Elle est méfiante, et dans son regard, je retrouve un peu de son père, il y a huit ans en arrière. Est-elle une idiote ? Je ne la considérerai jamais comme telle. Je préfère disparaître dans la cuisine à toute vitesse. Ça me laisse le temps de respirer, pendant que je m’y affaire. Je fais juste passer ma tête par l’entrebâillement de la porte, et profite d’un moment d’inattention de ma compagne pour filer jusque dans la chambre et y récupérer la boîte à bijoux.

Je suis nerveux, stressé. Mes doigts tremblent, je pourrais presque me transformer en shaker. Je suis un soldat, j’en ai déjà vécu quelques-uns, des combats, et pas des tendres. Et je suis pire qu’un gosse pris sur le fait. Oui, là, maintenant, tout de suite, je préférerais affronter une escouade de Panoptès plutôt que de devoir faire face à Eireann. Quand je reviens, le miroir du buffet me renvoie un visage marqué par le trouble et la crainte qui m’habitent.

Je me glisse dans le dos d’Eireann et glisse une main entre ses deux omoplates, pour attirer son attention, certes, mais aussi pour jouer avec ses longueurs rouges. Après une profonde inspiration, qui fait se tourner Eireann vers moi, je m’agenouille devant moi.

— Je n’ai jamais été très à l’aise avec le romantisme, et de toute façon, tu n’es pas très réceptive à ce genre de chose. Sauf, que je voudrais quand même faire les choses correctement.

Mes doigts viennent attraper les siens. Elle courbe l’échine, mais n’a pas tout à fait l’air de réagir à ce qui se trame. Ma main libre se glisse dans la poche de mon jean, et j’en retire la boîte en velours noir, que je maintiens encore fermée.

— Tu te rappelles cette phrase qu’on se disait tout le temps avant ?

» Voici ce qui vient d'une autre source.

(** [fdt_set_property]: 0 or -1, and the tree.  [data] is [None] for NULL. *)
Definition fdt_set_property (fuel : nat) (f : fdt) (keyx : Z) (name : list Z) (data : option (list Z))
    : res (Z * fdt) :=
  cur ← fdt_find_property fuel f keyx name;
  match cur, data with
  | Some (offset, curptr, curlen), None =>
      f ← write_nops f offset (Z.to_nat (2 + value_words curlen)); Ret (0, f)
  | Some (offset, curptr, curlen), Some data =>
      let len := Z.of_nat (length data) in
      let prev_words := value_words curlen in
      let new_words := value_words len in
      if len <=? curlen then
        f ← memcpy_and_zeropad f curptr data;
        f ← wr_be32 f (curptr - 8) len;
        f ← write_nops f (offset + 2 + new_words) (Z.to_nat (prev_words - new_words));
        Ret (0, f)
      else
        g ← fdt_insert f (offset + 2) (new_words - prev_words) 0;
        match g with
        | None => Ret (-1, f)
        | Some f =>
            let p := 4 * (offset + 2) in
            f ← wr_be32 f (p - 8) len;
            f ← memcpy_and_zeropad f p data;
            Ret (0, f)
        end
  | None, None => Ret (0, f)
  | None, Some data =>
      let len := Z.of_nat (length data) in
      s ← skip_begin_node f (k_offset (fdt_key_decode keyx));
      match s with
      | None => Ret (-1, f)
      | Some offset =>
          let namelen := Z.of_nat (length name) in
          nameindex ← fdt_find_string fuel f name;
          let new_words := value_words len in
          g ← fdt_insert f offset (new_words + 3) (if nameindex <? 0 then namelen + 1 else 0);
          match g with
          | None => Ret (-1, f)
          | Some f =>
              '(nameindex, f) ← (if nameindex <? 0 then
                  totalsize ← hdr f H_TOTALSIZE;
                  strings ← hdr f H_OFF_STRINGS;
                  let pos := u32 (totalsize - namelen - 1) in
                  f ← wr f pos (name ++ [0]);
                  Ret (u32 (pos - strings), f)
                else Ret (nameindex, f));
              let p := 4 * offset in
              f ← wr_be32 f p FDT_PROP;
              f ← wr_be32 f (p + 4) len;
              f ← wr_be32 f (p + 8) nameindex;
              f ← memcpy_and_zeropad f (p + 12) data;
              Ret (0, f)
          end
      end
  end.
End Insert.

(** ** Trees and their encoding *)

(** What the body of a node is made of. *)
Inductive item :=
| INop
| IProp (nameoff : Z) (val : list Z)
| INode (name : list Z) (body : list item).

Definition pad_name (n : list Z) : list Z :=
  n ++ replicate (4 * ((length n + 4) / 4) - length n) 0.

Fixpoint enc_item (i : item) : list Z :=
  match i with
  | INop => be32 FDT_NOP
  | IProp o v => be32 FDT_PROP ++ be32 (Z.of_nat (length v)) ++ be32 o ++ zeropad v
  | INode n b =>
      be32 FDT_BEGIN_NODE ++ pad_name n ++
      (fix go l := match l with [] => [] | x :: l => enc_item x ++ go l end) b ++ be32 FDT_END_NODE
  end.
Definition enc_items : list item → list Z := fix go l :=
  match l with [] => [] | x :: l => enc_item x ++ go l end.

Fixpoint tokens (i : item) : nat :=
  match i with
  | INop | IProp _ _ => 1%nat
  | INode _ b => (2 + (fix go l := match l with [] => 0 | x :: l => tokens x + go l end) b)%nat
  end.
Definition tokens_of : list item → nat := fix go l :=
  match l with [] => 0%nat | x :: l => (tokens x + go l)%nat end.

(** Names are C strings; the code keeps lengths and name offsets in 32 bits. *)
Fixpoint item_ok (i : item) : Prop :=
  match i with
  | INop => True
  | IProp o v => is_u32 o ∧ Z.of_nat (length v) + 3 < 4294967296
  | INode n b =>
      cstr n ∧ (fix go l := match l with [] => True | x :: l => item_ok x ∧ go l end) b
  end.
Definition items_ok : list item → Prop := fix go l :=
  match l with [] => True | x :: l => item_ok x ∧ go l end.

(** ** Lemmas *)

Lemma from_be32_be32 x : is_u32 x → from_be32 (be32 x) = x.
Proof.
  unfold is_u32, from_be32, be32, u8. rewrite !Z.shiftr_div_pow2 by lia.
  change (2 ^ 8) with 256. change (2 ^ 16) with 65536. change (2 ^ 24) with 16777216.
  intros. dlia.
Qed.

Lemma be32_length x : length (be32 x) = 4%nat.
Proof. done. Qed.

Lemma rd_be32_at pre x post off :
  off = Z.of_nat (length pre) → is_u32 x → rd_be32 (pre ++ be32 x ++ post) off = Ret x.
Proof.
  intros Hoff Hx. unfold rd_be32. change 4 with (Z.of_nat (length (be32 x))).
  rewrite rd_at by done. cbn [mbind res_bind]. by rewrite from_be32_be32.
Qed.

Lemma scan_nul_app n l : cstr n → scan_nul (n ++ 0 :: l) = Some (Z.of_nat (length n)).
Proof.
  induction 1 as [|c n Hc _ IH]; [done|]. cbn [app scan_nul length].
  rewrite (proj2 (Z.eqb_neq c 0)) by (unfold is_char in Hc; lia). rewrite IH. simpl. f_equal. lia.
Qed.

Lemma pad_name_split n : ∃ z, pad_name n = n ++ 0 :: z.
Proof.
  unfold pad_name. assert (4 * ((length n + 4) / 4) - length n ≠ 0)%nat as Hz.
  { pose proof (Nat.div_mod_eq (length n + 4) 4). pose proof (Nat.mod_upper_bound (length n + 4) 4). lia. }
  destruct (4 * ((length n + 4) / 4) - length n)%nat as [|k]; [done|]. by exists (replicate k 0).
Qed.

Lemma pad_name_length n : length (pad_name n) = (4 * ((length n + 4) / 4))%nat.
Proof.
  unfold pad_name. rewrite length_app, length_replicate.
  pose proof (Nat.div_mod_eq (length n + 4) 4). pose proof (Nat.mod_upper_bound (length n + 4) 4). lia.
Qed.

— Je franchirai mille lignes ennemies, mille étoiles…

— et j’irai même au-delà pour être à tes côtés, terminé-je à voix basse. Mais c’était foutrement long. Alors… On a réduit ça à… Mille lignes ennemies, mille étoiles et même au-delà.

Du pouce, j’ouvre le boitier pour dévoiler l’anneau qui repose au centre du couffin ; il s’agit d’une simple bague en or blanc, incrustée de sept petits diamants qui scintillent délicatement quand les rayons du soleil viennent les caresser. Mon cœur bat une impitoyablement chamade, et ma gorge se serre tant l’appréhension me gagne. Je n’ai aucune raison d’accuser un refus, mais la possibilité n’est pas non plus nulle. Pourtant, je peux dire sans hésitation que je crois bien que c’est la symbolique de l’acte en lui-même qui me rend bien tendu.

— Eireann Deirdre O’Brian, voulez-vous m’épouser ?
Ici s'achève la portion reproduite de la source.